Dubai’s success in diversifying the economy
Dubai has proved to the rest of the GCC countries that the revenue from oil exploration can be strategic in improving the economic levels for a country. Other GCC countries have realized additional progress in the expansion of income sources and thereby lowering their dependence on oil-based income, both in development programmes and funding of yearly budgets. Dubai’s experience with oil provides the best example of a country that utilized its oil revenues to expand non-oil areas and discover optional sources for funding for annual budgets. In the early and late 19th century, Dubai produced over 452,023 barrels everyday but the confirmed reserves were restricted. Therefore, policy makers were focused on the need to hasten up the procedure of consuming oil revenues efficiently in the development of other economic regions. Dubai has succeeded and gained an international acknowledgment, and become a model for oil-producing countries. In the late 19th century, oil exploration contributed a significant amount to Dubai’s fiscal budget that constituted of 73-85 % (Al Asoomi).
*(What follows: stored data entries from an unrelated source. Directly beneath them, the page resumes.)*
(** * The weather-lstm numerical engine: matrices, LSTM cell, trainer, model files

    A shallow embedding of [weather-lstm/src/matrix.c], [lstm.c] and
    [weather_data.c].

    - A C [double] is an element of an abstract type [F] with the operations
      the program uses ([Scalar]); no law of arithmetic is assumed unless a
      theorem says so.  The real numbers are the instance used for concrete
      runs; the normalization round trip is stated for operations on the
      reals rounded with a bounded relative error, and is run on binary64
      itself, the kernel's floating-point numbers.
    - A [Matrix*] is [NULL] or the address of a matrix object in a heap; a
      matrix object holds [rows], [cols] and the row arrays.  Addresses are
      handed out in increasing order and never reused.
    - A C function is a state transformer [mem -> option (A * mem)]; [None]
      is undefined behaviour (use of a dangling pointer, an index outside
      the allocated rows).
    - A binary file is the sequence of the numbers written to it; the model
      speaks for the files [save_lstm_model] writes and for such files cut
      between two numbers.
    - [printf] diagnostics are not modelled. *)

From Stdlib Require Import ZArith Lia Reals Lra String.
From Stdlib Require PrimFloat.
From stdpp Require Import gmap list strings.

Local Open Scope Z_scope.

(** ** Scalars *)

(** The operations on [double] that the sources use. *)
Class Scalar (F : Type) := {
  fzero : F;                 (* 0.0 *)
  fone : F;                  (* 1.0 *)
  fhalf : F;                 (* 0.5 *)
  fmilli : F;                (* 0.001 *)
  f_of_int : Z -> F;         (* (double) n *)
  fadd : F -> F -> F;
  fsub : F -> F -> F;
  fmul : F -> F -> F;
  fdiv : F -> F -> F;
  fneg : F -> F;
  fltb : F -> F -> bool;     (* x < y *)
  fexp : F -> F;             (* exp, math.h *)
  ftanh : F -> F;            (* tanh, math.h *)
  fsqrt : F -> F             (* sqrt, math.h *)
}.

(** ** The C library *)

(** What the program takes from the C library and the standard leaves to the
    implementation: whether a request for zero bytes yields a pointer,
    [RAND_MAX], and the sequence of numbers [rand()] returns. *)
Class Libc := {
  malloc_zero : bool;
  RAND_MAX : Z;
  rand_seq : nat -> Z
}.

Definition INT_MIN : Z := - 2 ^ 31.
Definition INT_MAX : Z := 2 ^ 31 - 1.
Definition SIZE_MAX : Z := 2 ^ 64 - 1.
Definition PTRDIFF_MAX : Z := 2 ^ 63 - 1.

Definition int_range (z : Z) : Prop := INT_MIN <= z <= INT_MAX.

(** Conversion of an [int] to [size_t]. *)
Definition size_of_int (z : Z) : Z := z mod 2 ^ 64.

(** Multiplication in [size_t]. *)
Definition size_mul (a b : Z) : Z := (a * b) mod 2 ^ 64.

(** [malloc(n)] returns a pointer: memory is taken to be sufficient for every
    request the allocator accepts; it refuses requests above [PTRDIFF_MAX]. *)
Definition malloc_ok `{Libc} (n : Z) : bool :=
  if n =? 0 then malloc_zero else n <=? PTRDIFF_MAX.

(** [calloc(nmemb, size)] returns a pointer: the product must not overflow. *)
Definition calloc_ok `{Libc} (nmemb size : Z) : bool :=
  if nmemb * size >? SIZE_MAX then false else malloc_ok (nmemb * size).

Definition sizeof_ptr : Z := 8.
Definition sizeof_double : Z := 8.
Definition sizeof_Matrix : Z := 16.
Definition sizeof_LSTMCell : Z := 152.
Definition sizeof_LSTMNetwork : Z := 64.
Definition sizeof_TrainingData : Z := 24.
Definition sizeof_NormalizationParams : Z := 96.

Section Engine.

Context {F : Type} `{Scalar F} `{Libc}.

(** ** Memory *)

(** matrix.h: [typedef struct { double **data; int rows; int cols; } Matrix] *)
Record Matrix := mkMatrix {
  rows : Z;
  cols : Z;
  data : list (list F)
}.

(** A [Matrix*]. *)
Inductive ptr := NULL | Ptr (l : nat).

(** One item of a binary file: what one [fwrite] of an [int] or of a
    [double] leaves there.  Reading an item as the other type is a failed
    read: this never happens on a file that [save_lstm_model] has written,
    nor on such a file cut between two items, and of other files, whose
    bytes the C code would read whatever wrote them, the model says
    nothing. *)
Inductive datum := DInt (z : Z) | DDouble (x : F).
The trend to diversify the income generating sources has caught on with other countries such as Qatar. The idea of adopting a similar economic policy for all the oil-producing countries is the first step toward achieving a regional economic integration. For any political union to occur between these countries there needs to be economic equality. Equality is achieved through seeking other means of national income other than processing crude oil and oil-related products. The two dominant countries that obviously know the advantage of such unions however lack the impetus to prompt other countries to enter into such relations.
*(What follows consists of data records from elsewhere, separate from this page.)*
(** ** The interpreter loop *)

Lemma raises_weaken {A} (P Q : exn -> Prop) (m : M A) :
  (forall e, P e -> Q e) -> raises P m -> raises Q m.
Proof. intros HPQ Hm g e g' H. apply HPQ. eapply Hm, H. Qed.

Lemma raises_runInstruction (instructionBytecode : number) (program : DataView) :
  raises notAnError (runInstruction instructionBytecode program).
Proof.
  unfold runInstruction.
  destruct (typedIndex instructionBytecode) as [i|].
  - destruct (instructionByBytecode tables !! i) as [instruction|] eqn:E.
    + apply (raises_weaken (fun e => e = RangeError)); [left; assumption|].
      pose proof table_rangeErrorOnly as H.
      rewrite Forall_lookup in H. apply (H i instruction E).
    + intros g e g' [= <- _]. right. reflexivity.
  - intros g e g' [= <- _]. right. reflexivity.
Qed.

Lemma raises_fetchAndRun (program : DataView) :
  raises notAnError (fetchAndRun program).
Proof.
  unfold fetchAndRun.
  apply raises_bind; [never_throws|intros pc].
  apply raises_bind.
  { apply raises_liftE. intros e He. left. eapply getUint8_RangeError, He. }
  intros b. apply raises_bind; [never_throws|intros pc'].
  apply raises_bind; [never_throws|intros _].
  apply raises_runInstruction.
Qed.

Lemma whileLoop_throws (turns : nat) (program : DataView) (g g' : Gsx) (e : exn) :
  whileLoop turns program g = Some (Throw e g') -> notAnError e.
Proof.
  revert g. induction turns as [|turns IH]; intros g H; cbn [whileLoop] in H.
  - destruct (lt _ _); discriminate.
  - destruct (lt _ _); [|discriminate].
    destruct (fetchAndRun program g) as [[] g1|e1 g1] eqn:E.
    + eapply IH, H.
    + injection H as -> ->. eapply raises_fetchAndRun, E.
Qed.

Lemma whileLoop_returns (turns : nat) (program : DataView) (g g' : Gsx) :
  whileLoop turns program g = Some (Val tt g') ->
  lt (Registers.programCounter (registers g')) (ofZ (byteLength program)) = false.
Proof.
  revert g. induction turns as [|turns IH]; intros g H; cbn [whileLoop] in H.
  - destruct (lt (Registers.programCounter (registers g)) _) eqn:E;
      [discriminate|].
    injection H as <-. exact E.
  - destruct (lt (Registers.programCounter (registers g)) _) eqn:E.
    + destruct (fetchAndRun program g) as [[] g1|e1 g1]; [|discriminate].
      eapply IH, H.
    + injection H as <-. exact E.
Qed.

Section Run.
Variable toLocaleString : Z -> string.

Lemma runProgram_size (turns : nat) (program : DataView) (g : Gsx) :
  0 <= byteLength program < 2 ^ 53 ->
  runProgram toLocaleString turns program g
  = if MAX_PROGRAM_SIZE <=? byteLength program
    then Some (Throw (programTooLarge toLocaleString) g)
    else whileLoop turns program g.
Proof.
  intros Hlen. unfold runProgram.
  rewrite ge_ofZ by (unfold MAX_PROGRAM_SIZE, BYTES_PER_MB; lia).
  reflexivity.
Qed.

(** Claim C5. [runProgram] raises the program-too-large error exactly
    when the bytecode has 3 * 2^20 bytes or more; it then raises at once,
    with the machine as it was (no instruction has run, no register, RAM
    byte or stack entry has changed); a shorter bytecode, one of
    3 * 2^20 - 1 bytes included, is accepted: the run is the interpreter
    loop. *)
Theorem runProgram_too_large (turns : nat) (program : DataView) (g : Gsx) :
  0 <= byteLength program < 2 ^ 53 ->
  (3 * 2 ^ 20 <= byteLength program
   <-> exists g', runProgram toLocaleString turns program g
                  = Some (Throw (programTooLarge toLocaleString) g'))
  /\ (3 * 2 ^ 20 <= byteLength program ->
      runProgram toLocaleString turns program g
      = Some (Throw (programTooLarge toLocaleString) g))
  /\ (byteLength program < 3 * 2 ^ 20 ->
      runProgram toLocaleString turns program g = whileLoop turns program g).
Proof.
  intros Hlen. rewrite runProgram_size by assumption.
  change MAX_PROGRAM_SIZE with (3 * 2 ^ 20).
  destruct (Z.leb_spec (3 * 2 ^ 20) (byteLength program)) as [Hge|Hlt].
  - split; [|split].
    + split; [eauto|intros _; assumption].
    + reflexivity.
    + lia.
  - split; [|split].
    + split; [lia|]. intros [g' H]. exfalso.
      apply whileLoop_throws in H. destruct H; discriminate.
    + lia.
    + reflexivity.
Qed.

Lemma runProgram_returns_past_end (turns : nat) (program : DataView) (g g' : Gsx) :
  0 <= byteLength program < 3 * 2 ^ 20 ->
  runProgram toLocaleString turns program g = Some (Val tt g') ->
  lt (Registers.programCounter (registers g')) (ofZ (byteLength program)) = false.
Proof.
  intros Hlen. rewrite runProgram_size by lia.
  change MAX_PROGRAM_SIZE with (3 * 2 ^ 20).
  destruct (Z.leb_spec (3 * 2 ^ 20) (byteLength program)); [lia|].
  apply whileLoop_returns.
Qed.
End Run.

Lemma getUint8_in_range (v : DataView) (i : Z) :
  0 <= i < byteLength v -> byteLength v < 2 ^ 53 ->
  DataView.getUint8 v (ofZ i) = inr (ofZ (byteAt v i)).
Proof.
  intros Hi Hlen. unfold DataView.getUint8.
  rewrite (viewIndex_in_range v (ofZ i) i 1); [reflexivity| |lia].
  apply ToIndex_ofZ. lia.
Qed.

Lemma fetchAndRun_at (program : DataView) (g : Gsx) (a : Z) :
  Registers.programCounter (registers g) = ofZ a ->
  0 <= a < byteLength program -> byteLength program < 2 ^ 53 ->
  fetchAndRun program g
  = runInstruction (ofZ (byteAt program a)) program (fetched a g).
Proof.
  intros Hpc Ha Hlen. unfold fetchAndRun. run_monad.
  rewrite Hpc, getUint8_in_range by lia. cbv beta iota.
  rewrite Hpc, add_ofZ by lia. reflexivity.
Qed.

Lemma runInstruction_exit (program : DataView) :
  runInstruction (ofZ 6) program = exit program.
Proof. reflexivity. Qed.

Lemma runInstruction_run (register : GeneralPurposeRegisterName) (program : DataView) :
  runInstruction (ofZ (7 + index register)) program = run register program.
Proof. destruct register; reflexivity. Qed.

Lemma exit_outside_function (program : DataView) (g : Gsx) :
  Registers.jumpStackPointer (registers g) = ofZ 0 ->
  exit program g
  = Val tt {| registers := Registers.set_programCounter UINT32_MAX (registers g);
              ram := ram g; argumentStack := argumentStack g;
              jumpStack := jumpStack g |}.
Proof. intros Hjs. unfold exit. run_monad. rewrite Hjs. reflexivity. Qed.

Section Exit.
Variable toLocaleString : Z -> string.

(** [exit] outside a function ends the run with the counter at
    2^32 - 1. *)
Lemma exit_ends_run (turns : nat) (program : DataView) (g : Gsx) (a : Z) :
  0 <= a < byteLength program -> byteLength program < 3 * 2 ^ 20 ->
  Registers.programCounter (registers g) = ofZ a ->
  byteAt program a = 6 ->
  Registers.jumpStackPointer (registers g) = ofZ 0 ->
  exists g',
    runProgram toLocaleString (S turns) program g = Some (Val tt g')
    /\ registers g' = Registers.set_programCounter UINT32_MAX (registers g)
    /\ Registers.programCounter (registers g') = ofZ (2 ^ 32 - 1)
    /\ ram g' = ram g /\ argumentStack g' = argumentStack g
    /\ jumpStack g' = jumpStack g.
Proof.
  intros Ha Hlen Hpc Hop Hjs. eexists. split.
  - rewrite runProgram_size by lia.
    change MAX_PROGRAM_SIZE with (3 * 2 ^ 20).
    destruct (Z.leb_spec (3 * 2 ^ 20) (byteLength program)); [lia|].
    cbn [whileLoop]. rewrite Hpc at 1. rewrite lt_ofZ by lia.
    destruct (Z.ltb_spec a (byteLength program)); [|lia].
    rewrite (fetchAndRun_at program g a) by (assumption || lia).
    rewrite Hop, runInstruction_exit, exit_outside_function by exact Hjs.
    destruct turns; cbn [whileLoop registers fetched Registers.programCounter
                          Registers.set_programCounter _programCounter];
      change (toUint32 UINT32_MAX) with (ofZ 4294967295);
      rewrite lt_ofZ by lia;
      (destruct (Z.ltb_spec 4294967295 (byteLength program)); [lia|]);
      reflexivity.
  - cbn. repeat split; reflexivity.
Qed.

(** A run that starts past the end returns at once. *)
Lemma run_past_end_returns (turns : nat) (program : DataView) (g : Gsx) :
  0 <= byteLength program < 3 * 2 ^ 20 ->
  lt (Registers.programCounter (registers g)) (ofZ (byteLength program)) = false ->
  runProgram toLocaleString turns program g = Some (Val tt g).
Proof.
  intros Hlen Hpc. rewrite runProgram_size by lia.
  change MAX_PROGRAM_SIZE with (3 * 2 ^ 20).
  destruct (Z.leb_spec (3 * 2 ^ 20) (byteLength program)); [lia|].
  destruct turns; cbn [whileLoop]; rewrite Hpc; reflexivity.
Qed.
End Exit.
Changing to a new blanket currency also requires the cooperation and coordination of the countries within the Middle East. However, as stated earlier, political integration is a very difficult phenomenon to be achieved within the Middle East. Most countries fail to agree on the basic aspects that are even necessary for trade. Internal and external conflict among the states on a number of issues such as immigration, human trafficking, trade and border disputes separate these countries making it difficult to foster and maintain peaceful relations. Therefore, while a regional economy would be a good proposal for these countries, their political status deters them from contemplating the idea.
The idea of joining the Middle East countries in a regional integration has three main benefits. One, the economic gains will be greatly increased due to the economies of scale as well as increased markets and capital base. Two, the integration increases the bargaining power in international trade and lastly, it will ensure lesser conflicts occur in the region. If expected to succeed, the integration process should begin by multilateral and bilateral diplomacy that should be strengthened before regional economic integration can be attempted. The Middle East countries can therefore base their integration on other initiatives such as the Council of Arab Economic Unity, the U.S.-Middle East Free Trade Area and the Economic Cooperation Organization as stable foundations to develop their own union (Al Asoomi).
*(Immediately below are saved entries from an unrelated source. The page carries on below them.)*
(** The sweep stops on the first descriptor, from the hand onwards and
    around, whose reference bit is not set; it evaluates the loop condition
    at most [Size + 1] times and clears the reference bit of every
    descriptor it passes, and of no other.  The list it leaves is
    [L ++ clear_bit v :: R], with the hand on [v]: the hand stopped before
    the end of the list, or wrapped and stopped in the part before where it
    started, or came back to where it started. *)
Lemma sweep_exact m A h fs B :
  NoDup (ids (A ++ (h, fs) :: B)) →
  ∃ L v R l1,
    l1 = L ++ clear_bit v :: R ∧
    ((∃ T, (h, fs) :: B = T ++ v :: R ∧ Forall referenced T ∧
           reference_bit v.2 = false ∧ L = A ++ clear_bits T) ∨
     (∃ T R0, Forall referenced ((h, fs) :: B) ∧ A = T ++ v :: R0 ∧
              Forall referenced T ∧ reference_bit v.2 = false ∧
              L = clear_bits T ∧ R = R0 ++ clear_bits ((h, fs) :: B)) ∨
     (Forall referenced (A ++ (h, fs) :: B) ∧ v = (h, fs) ∧
      L = clear_bits A ∧ R = clear_bits B)) ∧
    first_unreferenced (((h, fs) :: B) ++ A) = Some v ∧
    shape l1 = shape (A ++ (h, fs) :: B) ∧
    deref v.1 l1 = Some (clear_bit v).2 ∧
    ∀ fuel, (length (A ++ (h, fs) :: B) < fuel)%nat →
      sweep fuel {| frame_map_ := m; frame_list_ := A ++ (h, fs) :: B;
                    clock_hand_ := Some h |}
      = Some {| frame_map_ := m; frame_list_ := l1; clock_hand_ := Some v.1 |}.
Proof.
  intros Hnd. remember ((h, fs) :: B) as S0 eqn:HS0.
  destruct (referenced_split S0) as [HS|(T & v & R & HS & HT & Hv)].
  - destruct (referenced_split A) as [HA|(T & v & R & HA & HT & Hv)].
    + (* every bit is set: one full turn, back to the hand *)
      exists (clear_bits A), (h, fs), (clear_bits B), (clear_bits A ++ clear_bits S0).
      split; [by rewrite HS0|].
      split; [right; right; split; [by apply Forall_app|done]|].
      split; [rewrite first_unreferenced_all; [by rewrite HS0|by apply Forall_app]|].
      split; [by rewrite !shape_app, !shape_clear_bits|].
      split.
      { rewrite deref_skip.
        - rewrite HS0. apply deref_here.
        - rewrite ids_clear_bits. apply (NoDup_ids_app_l _ _ Hnd).
          rewrite HS0, ids_cons. set_solver. }
      intros fuel Hfuel. rewrite length_app in Hfuel.
      replace fuel with (length S0 + (length A + (fuel - length S0 - length A)))%nat by lia.
      pose proof (sweep_pass m S0 A [] (length A + (fuel - length S0 - length A))) as H1.
      rewrite !app_nil_r in H1. replace (begin S0) with (Some h) in H1 by (by rewrite HS0).
      rewrite H1; [|done|done|by rewrite HS0]. clear H1.
      pose proof (sweep_pass m A [] (clear_bits S0) (fuel - length S0 - length A)) as H2.
      simpl in H2.
      assert (Hx : match clear_bits S0 with
                   | [] => begin (clear_bits A)
                   | x :: _ => Some x.1
                   end = Some h) by (by rewrite HS0).
      rewrite Hx in H2. rewrite H2; clear H2 Hx.
      * destruct (fuel - length S0 - length A)%nat as [|k] eqn:Hk; [lia|].
        apply (sweep_stop _ _ h {| frame_id := frame_id fs; reference_bit := false |}); simpl; [done| |done].
        rewrite HS0, deref_skip; [apply deref_here|].
        rewrite ids_clear_bits. apply (NoDup_ids_app_l _ _ Hnd).
        rewrite HS0, ids_cons. set_solver.
      * rewrite ids_app in *. by rewrite ids_clear_bits.
      * done.
      * intros _. by rewrite HS0.
    + (* the hand wraps and stops in the part of the list before it *)
      exists (clear_bits T), v, (R ++ clear_bits S0),
        (clear_bits T ++ v :: R ++ clear_bits S0).
      split; [by rewrite clear_bit_unreferenced|].
      split; [right; left; by exists T, R|].
      assert (Hnd2 : NoDup (ids ([] ++ T ++ v :: R ++ clear_bits S0))).
      { simpl. subst A. rewrite <- !app_assoc in Hnd. simpl in Hnd.
        rewrite !ids_app, !ids_cons_nd, !ids_app in *. by rewrite ids_clear_bits. }
      split.
      { rewrite HA. rewrite (app_assoc S0 T).
        apply first_unreferenced_found; [by apply Forall_app|done]. }
      split.
      { subst A. rewrite <- !app_assoc. simpl.
        rewrite !shape_app. simpl. rewrite !shape_app, !shape_clear_bits. done. }
      split.
      { rewrite clear_bit_unreferenced by done. rewrite deref_skip.
        - destruct v. apply deref_here.
        - rewrite ids_clear_bits. simpl in Hnd2. rewrite ids_app in Hnd2.
          apply NoDup_app in Hnd2 as (_ & Hd & _). intros Hin.
          apply (Hd _ Hin). destruct v. rewrite ids_cons. by left. }
      intros fuel Hfuel. rewrite HA, !length_app in Hfuel. simpl in Hfuel.
      replace fuel with (length S0 + (length T + (fuel - length S0 - length T)))%nat by lia.
      pose proof (sweep_pass m S0 A [] (length T + (fuel - length S0 - length T))) as H1.
      rewrite !app_nil_r in H1. replace (begin S0) with (Some h) in H1 by (by rewrite HS0).
      rewrite H1; [|done|done|by rewrite HS0]. clear H1.
      pose proof (sweep_pass m T [] (v :: R ++ clear_bits S0) (fuel - length S0 - length T)) as H2.
      simpl in H2. rewrite HA. rewrite <- !app_assoc. simpl.
      rewrite H2; [|done..]. clear H2.
      destruct (fuel - length S0 - length T)%nat as [|k] eqn:Hk; [lia|].
      apply (sweep_stop _ _ v.1 v.2); simpl; [done| |exact Hv].
      rewrite deref_skip.
      * destruct v. apply deref_here.
      * rewrite ids_clear_bits. simpl in Hnd2. rewrite ids_app in Hnd2.
        apply NoDup_app in Hnd2 as (_ & Hd & _). intros Hin.
        apply (Hd _ Hin). destruct v. rewrite ids_cons. by left.
  - (* the hand stops before the end of the list *)
    exists (A ++ clear_bits T), v, R, (A ++ clear_bits T ++ v :: R).
    split; [by rewrite clear_bit_unreferenced, <- app_assoc|].
    split; [left; by exists T|].
    assert (HvA : v.1 ∉ ids (A ++ clear_bits T)).
    { rewrite HS in Hnd. rewrite app_assoc in Hnd.
      rewrite ids_app, ids_clear_bits, <- ids_app.
      apply (NoDup_ids_app_l _ _ Hnd). destruct v. rewrite ids_cons. set_solver. }
    split.
    { rewrite HS, <- app_assoc. simpl. by apply first_unreferenced_found. }
    split.
    { rewrite HS, !shape_app, shape_clear_bits. done. }
    split.
    { rewrite clear_bit_unreferenced by done. rewrite app_assoc, deref_skip by done.
      destruct v. apply deref_here. }
    intros fuel Hfuel. rewrite HS, !length_app in Hfuel. simpl in Hfuel.
    replace fuel with (length T + (fuel - length T))%nat by lia.
    pose proof (sweep_pass m T A (v :: R) (fuel - length T)) as H1.
    assert (Hb : begin (T ++ v :: R) = Some h).
    { rewrite <- HS, HS0. done. }
    rewrite Hb in H1. rewrite HS, H1; clear H1.
    + destruct (fuel - length T)%nat as [|k] eqn:Hk; [lia|].
      apply (sweep_stop _ _ v.1 v.2); simpl; [done| |exact Hv].
      rewrite app_assoc, deref_skip by done. destruct v. apply deref_here.
    + by rewrite <- HS.
    + done.
    + done.
Qed.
If the regional economic integration within the Middle East can be achieved within a decade, it is expected that the Gulf general economy will transform into one of the world’s top economies. The six top Gulf States have been assessed and showed the possibility of the success that will begin with the economic followed by political integration. The economic advantages are an important benefit that should prompt most countries to enter willingly into an integrated state. The political and economic disparities are the biggest challenges that deter most of these countries.
Al Asoomi, Mohammed. Learning how to utilize oil revenues. Gulfnews.com. 2 January 2013. Web. 8 January 2013.